I start out by picking a genre. I love Metal. Rock, electronic, alternative, and pop are all okay sometimes.

It suggests some artists to me. Nothing great. I keep hitting "More Artists" but it's as if iTunes only knows 40 artists or so. I'm looking for the following:

Insomnium (Melodic Death Metal)
Ghost Brigade (Sludge Metal)
The Birthday Massacre (New Wave)
Trivium (Heavy Metal)
Amaranthe (Pop Metal)

Nope. None of that is available. Nothing even close to any of that is available. I end up settling with:
Slipknot (Shock Rock)
Metallica (Metal)
Lady Gaga (Pop)

Okay... what does Apple Music suggest to me now?

Slipknot. Just endless Slipknot. The band only has 5 albums but Apple Music is suggesting every song at least twice. Don't get me wrong, Slipknot is fine, but I've known about them forever and I'm looking for something new. Doesn't the fact that I picked them in the artists selection screen indicate to Apple that it's definitely not breaking new grounds for me?

I search for the artists that I listed previously and go through and mark down that I love 100 or so of their songs (a process that takes around 2 hours). What do I get for my efforts? What is Apple recommending to me now?

Slipknot. Endless Slipknot.

So Apple Music's ability to suggest music and help you discover new stuff is just as horrid as, if not worse than, Genius was 10 years ago.

iTunes used to have a metadata field for lyrics. Metadata appears to have been removed sometime in the 3 years since I swapped to Spotify, so now there's no support for lyrics at all.
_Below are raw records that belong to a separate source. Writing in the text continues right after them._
(* ===== verification/Browser.v ===== *)
(** * The browser's vault and its command session (roam-wasm)

    A whole vault on any backend of [VaultFs] (src/crates/roam-wasm/src/vault.rs): opening,
    joining, hosting, and the calls into the store and the relay client; and the command
    protocol a page speaks with it (src/crates/roam-wasm/src/session.rs), where one request is
    one JSON object and gets one reply.  serde_json's values are [Value]; its reading and
    writing of text, and the decoding of a command that serde derives, are interfaces. *)
From S2P Require Import Prelude RustStr Vfs Roster Wire Logs Keychain Blob Trust Store StoreRoster StoreSync.
From S2P Require Import StoreKeys Checkpoint Textdiff Rebase Paths Bridge BridgeSpec StoreEdit Snapshots Relay Pairing.
From stdpp Require Import pretty.

(** ** Sizes (store.rs) *)
Section sizes.
Context {Fs Doc Ver : Type} `{VaultFs Fs}.
Abbreviation St := (Store Fs Doc Ver).
Definition list_or_none (p : path) (f : Fs) : result StorageError (list path) :=
  match fs_read_dir p f with Ok es => Ok es | Err NotFound => Ok [] | Err e => Err (Io e) end.
Definition sum_sizes (ns : list (result StorageError u64)) : result StorageError u64 :=
  foldl (λ total n, total ≫= λ t, saturating_add t <$> n) (Ok 0%N) ns.
Definition len_of_file (p : path) (f : Fs) : result StorageError u64 := N.of_nat <$> map_err Io (fs_file_len p f).
(** [depth] bounds the nesting; [None] when it is not enough. *)
Fixpoint dir_size (depth : nat) (p : path) (f : Fs) : option (result StorageError u64) :=
  match depth with
  | O => None
  | S depth =>
      match list_or_none p f with
      | Err e => Some (Err e)
      | Ok es =>
          sum_sizes <$> mapM (λ e, if fs_is_dir e f then dir_size depth e f else Some (len_of_file e f)) es
      end
  end.
Definition root_file_bytes (p : path) (f : Fs) : result StorageError u64 :=
  es ← list_or_none p f;
  sum_sizes ((λ e, len_of_file e f) <$> filter (λ e, fs_is_dir e f = false) es).
Record DataSize := mkDataSize { sz_blobs : u64; sz_oplog : u64; sz_meta : u64; sz_total : u64 }.
Definition data_size (depth : nat) (s : St) : option (result StorageError DataSize) :=
  let dir n := dir_size depth (root s ++ [str n]) (fs s) in
  a ← dir "assets"; o ← dir "ops"; n ← dir "snapshots"; ro ← dir "roster"; k ← dir "keylog"; h ← dir "history";
  Some (blobs ← a; ops ← o; snaps ← n; let oplog := saturating_add ops snaps in
        rosters ← ro; keys ← k; hist ← h; top ← root_file_bytes (root s) (fs s);
        let meta := saturating_add (saturating_add (saturating_add rosters keys) hist) top in
        Ok (mkDataSize blobs oplog meta (saturating_add (saturating_add blobs oplog) meta))).
End sizes.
In contrast, Spotify has lyrics for seemingly ever track in their library, and all of it is synchronized to the song so that it'll automatically scroll as you play the song, and you can skip around in a track by clicking on different lines in the lyrics (so you could, for example, just skip to the chorus.)

Also, though Apple touts that they have 7M more tracks than Spotify, there are albums which I've found on Spotify which I can't find on Apple Music. To name two which I discovered were missing during my two hours with Apple Music:

Super Meat Boy Soundtrack
Metroid Cinematica

Are they niche? Absolutely. But I want to mix them into my playlists, and I can't because Apple doesn't have them.
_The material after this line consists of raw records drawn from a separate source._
Section replies.
Context `{Ed25519, Crypto, EdX, B64, B64Url, KeyedHash, Negentropy, EntryPeer}.
Context `{JsonOf EntryLine, JsonOf RosterLine, JsonOf (list PeerRecord), JsonOf KeyLine, JsonOf Marker}.
Context `{JsonOf HeldSnapshot, JsonOf SnapshotManifest, JsonOf TrustBundle, JsonOf Value, CommandOf}.
Context {Fs Doc Ver Fr : Type} `{VaultFs Fs, DocOps Doc Ver, DocHistory Doc, DocText Doc Ver Fr, DocDelta Doc}.
Context {Bk : Type} `{Backend Bk}.
Variable pick : gset u64 → option u64.
Variable fuel depth : nat.
Variable message : SessionError → rstring.
Abbreviation St := (Store Fs Doc Ver).
Abbreviation Se := (Session St Bk).
Abbreviation handled := (session_handle (Fs := Fs) (Doc := Doc) (Ver := Ver) (Bk := Bk) pick fuel depth message).

(** The id a reply has to carry, and the command a request asks for. *)
Definition id_of (request : rstring) : Value :=
  match from_json request with Some p => default VNull (field (str "id") p) | None => VNull end.
Definition asked (request : rstring) : option Command := from_json request ≫= command_of.

(** Bytes come only with the value of [getBlob]. *)
Lemma run_bytes ch c payload (x : Se) v b x' :
  session_run pick fuel depth ch c payload x = (Ok (v, Some b), x') →
  ∃ hash, c = GetBlob hash ∧ x' = x ∧ v = object [(str "len", VNum (Z.of_nat (length b)))] ∧
    blob_get (blobs_of (va_store (se_vault x))) hash (fs (va_store (se_vault x))) = Ok (Some b).
Proof.
  assert (∀ (m : SM Se VaultError Value), (v' ← m; mret (v', None)) x = (Ok (v, Some b), x') → False) as Hno.
  { intros m. unfold mbind, SM_bind. destruct (m x) as [[v1|e] x1]; by intros. }
  destruct c; cbn [session_run]; try (lazymatch goal with |- context [session_value ?p ?f ?d ?ch ?c] => intros E; by destruct (Hno (session_value p f d ch c) E) end).
  - unfold mbind, SM_bind, sm_lift. destruct (ok_or payload VPayload); [|by intros]. unfold vault_put_blob, on_store, map_err.
    destruct (on_fs _ _) as [[h|e] s]; by intros.
  - unfold mbind, SM_bind, vault_get_blob, look_in. destruct (blob_get _ _ _) as [[b0|]|e] eqn:E; simpl; intros E'; [|by injection E'..|by injection E'].
    injection E' as <- <- <-. by exists hash.
  - unfold mbind, SM_bind, look. by intros.
Qed.
(** C29: Every request gets one well-formed reply: whatever text and bytes arrive, the reply is an object with the
    request's id (null if there is none), exactly one of [ok] and [error], the changes only
    when there are any, and no other key; a request that is not JSON, or names no command,
    gets an error and changes nothing; bytes beside the envelope are those of the blob that a
    [getBlob] asked for, with their length in the envelope. *)
Theorem session_replies ch request payload (x : Se) :
  let '(y, x') := handled ch request payload x in
  (∃ v, json y = to_json v ∧ envelope_of (id_of request) v ∧
    (asked request = None → x' = x ∧ field (str "ok") v = None) ∧
    (∀ b, reply_bytes y = Some b → ∃ hash,
      asked request = Some (GetBlob hash) ∧ x' = x ∧
      field (str "ok") v = Some (object [(str "len", VNum (Z.of_nat (length b)))]) ∧
      blob_get (blobs_of (va_store (se_vault x))) hash (fs (va_store (se_vault x))) = Ok (Some b))).
Proof.
  unfold session_handle, id_of, asked. destruct (from_json request) as [p|]; cbn [mbind option_bind].
  2:{ eexists. split_and!; [done|apply envelope_wf|by split|by intros]. }
  destruct (command_of p) as [c|]; [|eexists; split_and!; [done|apply envelope_wf|by split|by intros]].
  destruct (session_run pick fuel depth ch c payload x) as [[[v b]|e] x'] eqn:E; eexists;
    (split_and!; [done|apply envelope_wf|by intros|]); cbn [reply_bytes]; [|by intros].
  intros b' ->. destruct (run_bytes _ _ _ _ _ _ _ E) as (hash&->&->&->&Hb). exists hash. split_and!; [done|done| |done].
  by apply (envelope_says (default VNull (field (str "id") p)) (Ok (object [(str "len", VNum (Z.of_nat (length b')))]))).
Qed.
End replies.

(** ** Files at the top of the vault that stay *)
Section keeps.
Context (r : path) (K : rstring → Prop).
Definition keeps : relation (gmap path bytes) := λ m m', ∀ n, K n → m' !! (r ++ [n]) = m !! (r ++ [n]).
#[global] Instance keeps_preorder : PreOrder keeps.
Proof. split; [done|]. intros m1 m2 m3 H1 H2 n Hn. rewrite H2 by done. by apply H1. Qed.
Lemma free_keeps q : (∀ n, K n → q ≠ r ++ [n]) → free keeps q.
Proof. intros Hq m m' Hm n Hn. apply Hm. intros E. by apply (Hq n Hn). Qed.
Lemma free_in d n : free keeps (in_vault r d n).
Proof. apply free_keeps. intros n' _ E. apply (inj (app r)) in E. discriminate E. Qed.
Lemma free_other n : ¬ K n → free keeps (r ++ [n]).
Proof. intros Hn. apply free_keeps. intros n' Hn' E. apply (inj (app r)) in E. injection E as ->. done. Qed.
Lemma grows_keeps me m m' : (∀ n, K n → n ∉ local_files) → vault_grows r me m m' → keeps m m'.
Proof. intros HK Hg n Hn. by apply (vg_top _ _ _ _ Hg), HK. Qed.

Context {Fs : Type} `{VaultFsLaws Fs}.
Hypothesis Hpaths : ∀ q, r `prefix_of` q → fs_path q.
Lemma keeps_write d n b : moves keeps (fs_write (Fs := Fs) (in_vault r d n) b).
Proof. apply (moves_write r _ Hpaths); [apply in_vault_under|apply free_in]. Qed.
Lemma keeps_append d n b : moves keeps (fs_append (Fs := Fs) (in_vault r d n) b).
Proof. apply (moves_append r _ Hpaths); [apply in_vault_under|apply free_in]. Qed.
Lemma ident_keeps_remove d n : moves keeps (fs_remove_file (Fs := Fs) (in_vault r d n)).
Proof. apply (moves_remove r _ Hpaths); [apply in_vault_under|apply free_in]. Qed.
Lemma keeps_rename d n d' n' : in_vault r d n ≠ in_vault r d' n' → moves keeps (fs_rename (Fs := Fs) (in_vault r d n) (in_vault r d' n')).
Proof. intros Hne. apply (moves_rename r _ Hpaths); auto using in_vault_under, free_in. Qed.
Lemma keeps_line {L} `{JsonOf L} d n (l : L) : moves keeps (append_line (Fs := Fs) (in_vault r d n) l).
Proof. apply (moves_append_line r _ Hpaths); [apply in_vault_under|]. intros m b. apply (free_in d n). intros x Hx. by rewrite lookup_insert_ne. Qed.
Lemma keeps_write_top n b : ¬ K n → moves keeps (fs_write (Fs := Fs) (r ++ [n]) b).
Proof. intros Hn. apply (moves_write r _ Hpaths); [by eexists|by apply free_other]. Qed.
Lemma keeps_rename_top n n' : ¬ K n → ¬ K n' → n ≠ n' → moves keeps (fs_rename (Fs := Fs) (r ++ [n]) (r ++ [n'])).
Proof.
  intros Hn Hn' Hne. apply (moves_rename r _ Hpaths); [by eexists|by apply free_other|by eexists|by apply free_other|].
  intros E. apply (inj (app r)) in E. by injection E.
Qed.
End keeps.
#[export] Hint Resolve keeps_write keeps_append ident_keeps_remove keeps_rename keeps_line keeps_write_top keeps_rename_top : moves.

(** ** The store's operations *)
Section keeping.
Context `{Ed25519, CryptoLaws, EdX, B64, B64Url, KeyedHash}.
Context `{JsonOf EntryLine, JsonOf RosterLine, JsonOf (list PeerRecord), JsonOf KeyLine, JsonOf Marker}.
Context {Fs Doc Ver Fr : Type} `{VaultFsLaws Fs, DocOps Doc Ver, DocHistory Doc, DocText Doc Ver Fr}.
Variable pick : gset u64 → option u64.
Variable fuel : nat.
Context (r : path) (i : Identity) (K : rstring → Prop).
Hypothesis Hpaths : ∀ q, r `prefix_of` q → fs_path q.
Hypothesis HK : ∀ n, K n → n ∉ local_files.
Abbreviation St := (Store Fs Doc Ver).
Abbreviation kp := (smoves r i (keeps r K)).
My final assessment of Apple Music is not only is it not a Spotify killer, it's not even a Spotify competitor. It's a useless piece of crap.
 
FWIW, the best music discovery in AM is in the artist radio. Pick an artist you like and create a station. I've found that Spotify tends to play big hits in their artist radio, but AM plays a mix of known and unknown bands and seems to just do a better matching of songs/styles. AFAIK, you don't need to subscribe to AM to use this feature, so it's worth checking out even if you're not interested in paying for AM.

In contrast, Spotify has lyrics for seemingly ever track in their library, and all of it is synchronized to the song so that it'll automatically scroll as you play the song, and you can skip around in a track by clicking on different lines in the lyrics (so you could, for example, just skip to the chorus.)

I'm fairly new to Spotify. How do you get the lyrics to display?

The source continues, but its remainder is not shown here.